In 2013, the SEC brought fewer enforcement actions involving financial fraud and issuer disclosure — 68 — than during any year in the previous decade. Even including Foreign Corrupt Practices Act cases, the number was still a record-low 73, compared to 94 cases brought the previous year and far down from the high-water mark of 219 in 2007. But recent developments suggest that the downward trend will turn, perhaps dramatically, in 2014.
Whistleblower Bounties and Tips
For one thing, the Dodd-Frank whistleblower bounty program is gaining steam. Under the program, informants who provide the SEC with original information may ultimately receive a percentage of any monetary recoveries as a result of enforcement action. For the first two full years of the program’s operation, 2012 and 2013, the single biggest category of tips received by the SEC involved corporate disclosures and financials: 547 and 557 tips, respectively, for those years. On October 1, the SEC awarded its largest bounty to date: $14 million, which may drive the number of tips still higher in 2014. As these tips work their way through the SEC, more enforcement actions will result.
Special Tools and Tactics
In July, the SEC’s Enforcement Division announced the formation of the Financial Reporting and Audit Task Force, a group of enforcement attorneys and accountants from across the country who will be tasked with identifying financial-statement, issuer-reporting and disclosure violations. The task force will work with the Enforcement Division’s Office of the Chief Accountant, the SEC’s Office of the Chief Accountant, the Division of Corporation Finance and the Division of Economic and Risk Analysis.

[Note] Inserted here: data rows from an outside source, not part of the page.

(** Nothing more can be taken from the list. *)
Definition exhausted (l0 : txListForSender) (n : nat) : Prop :=
  hasInitialGap l0 = true \/ n = length (items l0) \/
  exists tx, items l0 !! n = Some tx /\ ~ follows (last_nonce (take n (items l0))) tx.

Definition reset_copy (l0 : txListForSender) : txListForSender :=
  let '(l, gap) := verifyInitialGapOnSelectionStart l0 in with_copy gap 0 0 l.

Lemma reset_sel_state l0 : sel_state l0 (reset_copy l0) 0 /\
  (isInGracePeriod (reset_copy l0) = true -> hasInitialGap l0 = true -> numFailedSelections l0 +! 1 = 2).
Proof.
  unfold reset_copy, verifyInitialGapOnSelectionStart. destruct (hasInitialGap l0) eqn:Hi.
  - set (l1 := with_failures (numFailedSelections l0 +! 1) (sweepable l0) l0).
    assert (forall l, l = l1 \/ l = with_failures (numFailedSelections l1) true l1 ->
      sel_state l0 (with_copy true 0 0 l) 0 /\ (isInGracePeriod (with_copy true 0 0 l) = true -> true = true ->
        numFailedSelections l0 +! 1 = 2)) as H.
    { intros l [->| ->]; (split; [split; cbn; try done; try (split; [done|lia]); [by left|intros _; lia]|]);
        unfold isInGracePeriod, senderGracePeriodLowerBound, senderGracePeriodUpperBound; cbn; intros ? _; zify_bools; lia. }
    destruct (isGracePeriodExceeded l1); auto.
  - split; [|done]. split; cbn; try done; [split; [done|lia]|by rewrite Hi].
Qed.

Lemma selectBatchTo_spec (first : bool) space bs bw l0 l n l' copied :
  (if first then l = l0 /\ n = 0%nat else sel_state l0 l n) -> 0 <= space ->
  selectBatchTo first space bs bw l = (l', copied) ->
  exists j, sel_state l0 l' (n + j) /\ copied = take j (drop n (items l0)) /\ length copied = j /\ Z.of_nat j <= space /\
    (j = 0%nat -> 0 < space -> 0 < bw -> bs <> 0 -> exhausted l0 n).
Proof.
  intros Hl Hspace Hrun. unfold selectBatchTo in Hrun. change (let '(l, gap) := _ in _) with (reset_copy l) in Hrun.
  set (l1 := if first then reset_copy l else l) in *.
  assert (sel_state l0 l1 n /\ (first = true -> n = 0%nat /\ (isInGracePeriod l1 = true -> hasInitialGap l0 = true ->
    numFailedSelections l0 +! 1 = 2))) as [Hs Hgr].
  { destruct first; [|done]. destruct Hl as [-> ->]. destruct (reset_sel_state l0). done. }
  clearbody l1. clear Hl. destruct Hs as [S1 S2 S3 S4 S5 [S6 S6'] S7 S8 S9 S10 S11].
  set (bs' := if copyDetectedGap l1 then _ else bs) in *.
  destruct (copy_loop_spec bs' space bw (take n (items l0)) [] 0 (drop n (items l0))) as (j & Hc & Hj & Hg & Hp & Hga & Hst & Hsp & Hbs).
  { by rewrite app_nil_r. } { done. }
  cbn [length app] in *. rewrite app_nil_r in *. rewrite S1, S6, S8 in Hrun.
  set (r := copy_loop _ _ _ _ _ _ _) in *. rewrite length_drop in Hj. rewrite Nat.add_0_l in *.
  assert (take n (items l0) ++ take j (drop n (items l0)) = take (n + j) (items l0)) as Htk by apply take_take_drop.
  rewrite Htk in Hg, Hp. exists j. injection Hrun as <- <-. rewrite Hc.
  assert (length (take j (drop n (items l0))) = j) as Hlen by (rewrite length_take, length_drop; lia). rewrite Hlen.
  splits; [|done|done|by apply Hsp|].
  - split; cbn; try done.
    + split; [done|lia].
    + rewrite orb_true_iff. intros [Hd|Hd].
      * destruct (S9 Hd) as [Hi|Hx]; [by left|right].
        assert (bs' = 0) as Hb0.
        { subst bs'. rewrite Hd. destruct first; [|done]. cbn.
          destruct (isInGracePeriod l1) eqn:Hgp; [|done]. destruct (Hgr eq_refl) as [-> _].
          destruct Hx as (tx & _ & Hx). destruct Hx. intros [H0 _]. by cbn in H0. }
        assert (j = 0%nat) as -> by lia. by rewrite Nat.add_0_r.
      * right. destruct (Hga Hd) as (tx & Htx & Hnf). exists tx. rewrite lookup_drop in Htx. by rewrite <- Hp.
    + intros [Hd _]%orb_false_iff. by apply S10.
    + intros Hi. destruct (S11 Hi) as [Hn1 Hn2].
      assert (copyDetectedGap l1 = true) as Hd by (destruct (copyDetectedGap l1); [done|]; by rewrite S10 in Hi).
      subst bs'. rewrite Hd in Hbs. destruct (first && isInGracePeriod l1) eqn:Hf.
      * apply andb_true_iff in Hf as [-> Hgp]. destruct (Hgr eq_refl) as [-> Hgr']. split; [lia|]. intros _. by apply Hgr'.
      * assert (j = 0%nat) as -> by lia. rewrite Nat.add_0_r. done.
  - intros -> Hsp0 Hbw Hbs0. unfold exhausted. rewrite Nat.add_0_r in *.
    destruct (copyDetectedGap l1) eqn:Hd.
    + destruct (S9 eq_refl) as [Hi|Hx]; auto.
    + destruct (cr_gap r) eqn:Hgp.
      * right. right. destruct (Hga eq_refl) as (tx & Htx & Hnf). exists tx. rewrite lookup_drop, Nat.add_0_r in Htx. by rewrite <- Hp.
      * destruct (Hst eq_refl) as [H|[H|[H|[H|H]]]]; [|subst bs'; cbn in H; lia..|lia]. right. left. rewrite length_drop in H. lia.
Qed.

(** ** Passes over the senders *)

Section passes.
Context {SC : scoreComputer}.
Variable c0 : TxCache.
Variable snap : list nat.
Abbreviation m0 := (txListBySender c0).

(** What the result holds of the transactions of one list. *)
Definition picked (p : nat) (result : list WrappedTransaction) : list WrappedTransaction :=
  filter (fun tx => tx_GetSender (Tx tx) = sender (deref p m0)) result.

Hypothesis snap_heap : forall p, p ∈ snap -> (p < length (lists m0))%nat.
Hypothesis snap_senders : forall p q, p ∈ snap -> q ∈ snap -> sender (deref p m0) = sender (deref q m0) -> p = q.
Hypothesis snap_items : forall p tx, p ∈ snap -> tx ∈ items (deref p m0) -> tx_GetSender (Tx tx) = sender (deref p m0).

(** The lists in [vis] were visited by this selection. *)
Record sel_inv (vis : list nat) (c : TxCache) (result : list WrappedTransaction) : Prop := {
  si_hash : txByHash c = txByHash c0;
  si_config : config c = config c0;
  si_backing : backingMap (txListBySender c) = backingMap m0;
  si_counter : sender_counter (txListBySender c) = sender_counter m0;
  si_length : length (lists (txListBySender c)) = length (lists m0);
  si_vis : forall p, p ∈ vis -> p ∈ snap /\ exists n, sel_state (deref p m0) (deref p (txListBySender c)) n /\
    picked p result = take n (items (deref p m0));
  si_new : forall p, p ∉ vis -> deref p (txListBySender c) = deref p m0 /\ (p ∈ snap -> picked p result = []);
  si_result : forall tx, tx ∈ result -> exists p, p ∈ vis /\ tx ∈ items (deref p m0);
  si_sweeping : forall q, q ∈ sweepingListOfSenders c -> q ∈ sweepingListOfSenders c0 \/ q ∈ vis;
}.

Lemma collect_fields p c :
  txByHash (collectSweepable p c) = txByHash c /\ config (collectSweepable p c) = config c /\
  txListBySender (collectSweepable p c) = txListBySender c /\
  (forall q, q ∈ sweepingListOfSenders (collectSweepable p c) -> q ∈ sweepingListOfSenders c \/ q = p).
Proof.
  unfold collectSweepable. destruct (sweepable _); [|by splits; auto]. splits; try done. cbn. intros q.
  rewrite elem_of_app, list_elem_of_singleton. tauto.
Qed.

Lemma picked_app p r1 r2 : picked p (r1 ++ r2) = picked p r1 ++ picked p r2.
Proof. unfold picked. by rewrite filter_app. Qed.

Lemma picked_own p ts : p ∈ snap -> (forall tx, tx ∈ ts -> tx ∈ items (deref p m0)) -> picked p ts = ts.
Proof.
  intros Hp Hts. unfold picked. induction ts as [|tx ts IH]; [done|]. rewrite filter_cons, decide_True.
  - rewrite IH; [done|]. intros t Ht. apply Hts. by right.
  - apply snap_items; [done|]. apply Hts. by left.
Qed.

Lemma picked_other p q ts : p ∈ snap -> q ∈ snap -> p <> q ->
  (forall tx, tx ∈ ts -> tx ∈ items (deref p m0)) -> picked q ts = [].
Proof.
  intros Hp Hq Hne Hts. unfold picked. induction ts as [|tx ts IH]; [done|]. rewrite filter_cons, decide_False.
  - rewrite IH; [done|]. intros t Ht. apply Hts. by right.
  - intros He. apply Hne, snap_senders; [done|done|]. rewrite <- He. symmetry. apply snap_items; [done|]. apply Hts. by left.
Qed.

Lemma elem_of_take_drop {A} (x : A) j n l : x ∈ take j (drop n l) -> x ∈ l.
Proof. intros (i & Hi & _)%elem_of_take. rewrite lookup_drop in Hi. by eapply list_elem_of_lookup_2. Qed.
(** The header of a committed block. *)
Lemma add_processed_inv range oob clk h hash d d' r c : detector_inv d c -> header_hash h = Some hash ->
  0 <= GetEpoch h -> GetNonce h = c + 1 -> AddHeader range oob clk (Some h) (Some hash) BHProcessed d = (d', r) ->
  detector_inv d' (c + 1) /\ GetHighestFinalBlockNonce d <= GetHighestFinalBlockNonce d'.
Proof.
  intros Hd Hh He Hn H. unfold AddHeader in H. destruct (checkBlockBasicValidity _ _ _ _ _) as [d1 [[]|e]] eqn:E.
  1: pose proof (check_validity_slot _ _ _ _ _ _ E) as Hsl.
  all: apply check_validity_same in E as [E1 E2]; injection H as <- _.
  all: assert (Hd1 : detector_inv d1 c) by
    (apply (detector_inv_same d); [unfold same_checkpoints, finalCheckpoint; by rewrite E2|by rewrite E1; apply Hd|done]).
  all: assert (Hg : GetHighestFinalBlockNonce d = GetHighestFinalBlockNonce d1)
    by (unfold GetHighestFinalBlockNonce, finalCheckpoint; by rewrite E2).
  2: { rewrite Hg. split; [|lia]. eapply detector_inv_weaken; [|exact Hd1]. lia. }
  unfold processReceivedBlock. set (d2 := setHighestNonceReceived (GetNonce h) d1).
  assert (Hd2 : detector_inv d2 c /\ GetHighestFinalBlockNonce d2 = GetHighestFinalBlockNonce d1).
  { unfold d2, setHighestNonceReceived. destruct (_ <=? _); [done|]. split; [|done].
    apply (detector_inv_same d1); [done|apply Hd1|done]. }
  cbn [bool_decide BlockHeaderState_eq_dec isHeaderReceivedTooLate].
  rewrite bool_decide_eq_false_2 by done. unfold isHeaderReceivedTooLate. rewrite bool_decide_eq_true_2 by done.
  pose proof (append_known (header_info h hash BHProcessed) d2) as Ha. pose proof (append_fork (header_info h hash BHProcessed) d2) as Hf.
  destruct (bfd_append _ d2) as [d3 app]. cbn [fst] in Ha, Hf.
  assert (Hd3 : detector_inv d3 c /\ GetHighestFinalBlockNonce d3 = GetHighestFinalBlockNonce d1).
  { split; [|unfold GetHighestFinalBlockNonce, finalCheckpoint; rewrite Hf; apply Hd2].
    apply (detector_inv_same d2); [|apply Ha; [split_and!; [by exists h|done..]|apply Hd2]|apply Hd2].
    unfold same_checkpoints, finalCheckpoint. by rewrite Hf. }
  destruct Hd3 as [Hd3 Hg3]. destruct app; cbn [negb].
  - rewrite bool_decide_eq_true_2 by done. destruct (job_inv h hash d3 c Hd3 Hn) as [Hj Hle].
    split; [|rewrite Hg, <- Hg3; exact Hle]. apply (detector_inv_same (doJobOnBHProcessed h hash d3)); [done|apply Hj|done].
  - split; [eapply detector_inv_weaken; [|exact Hd3]; lia|]. rewrite Hg, Hg3. lia.
Qed.

Lemma check_fork_inv range clk d c : (forall m, range m ≡ₚ map_to_list m) -> detector_inv d c ->
  detector_inv (CheckFork range clk d).1 c /\
  GetHighestFinalBlockNonce (CheckFork range clk d).1 = GetHighestFinalBlockNonce d.
Proof.
  intros Hr Hd. assert (Hs : same_records d (CheckFork range clk d).1).
  { destruct (CheckFork range clk d) as [d' out] eqn:E. cbn.
    destruct (isConsensusStuck clk d).2 eqn:Est.
    - pose proof (isConsensusStuck_same clk d) as Hs. unfold CheckFork in E.
      destruct (isConsensusStuck clk d) as [d1 stuck]. cbn in Est, Hs. subst. by injection E as <- _.
    - eapply check_fork_lowest; [exact Hr|exact Est|apply Hd|exact E]. }
  destruct Hs as (H1 & H2 & _). split; [|unfold GetHighestFinalBlockNonce, finalCheckpoint; by rewrite H2].
  apply (detector_inv_same d); [unfold same_checkpoints, finalCheckpoint; by rewrite H2|rewrite H1; apply Hd|done].
Qed.

Lemma no_best_silent d self : 0 <= hi_epoch self -> hi_slot self <= MaxInt64 ->
  shouldSignalFork d self no_best = false.
Proof.
  intros He Hs. unfold shouldSignalFork, no_best. destruct (str_eqb _ _); [done|].
  change (MaxUint64 =? MinForkSlot) with false. cbn [negb andb].
  destruct (Z.ltb_spec 0 (hi_epoch self)); [done|]. destruct (Z.ltb_spec (hi_epoch self) 0); [lia|].
  apply orb_false_iff. split; [apply Z.ltb_ge; ilia|]. apply andb_false_iff. left. apply andb_false_iff. left.
  apply Z.eqb_neq. ilia.
Qed.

One weapon in the task force arsenal is the much-discussed Accounting Quality Model (AQM), colloquially known as RoboCop. The SEC describes AQM as a quantitative analytic “model that allows us to discern whether a registrant’s financial statements stick out from the pack.”
Using AQM, the SEC attempts to detect earnings management by looking at discretionary accounting choices by, for instance, examining total accruals and then estimating discretionary accruals. The AQM then classifies the estimated discretionary accruals as risk indicators (factors that are directly associated with earnings management) or risk inducers (strong incentives for earnings management). AQM produces a score for each filing and compares it with the filer’s industry peer group, assessing the likelihood that fraud is occurring.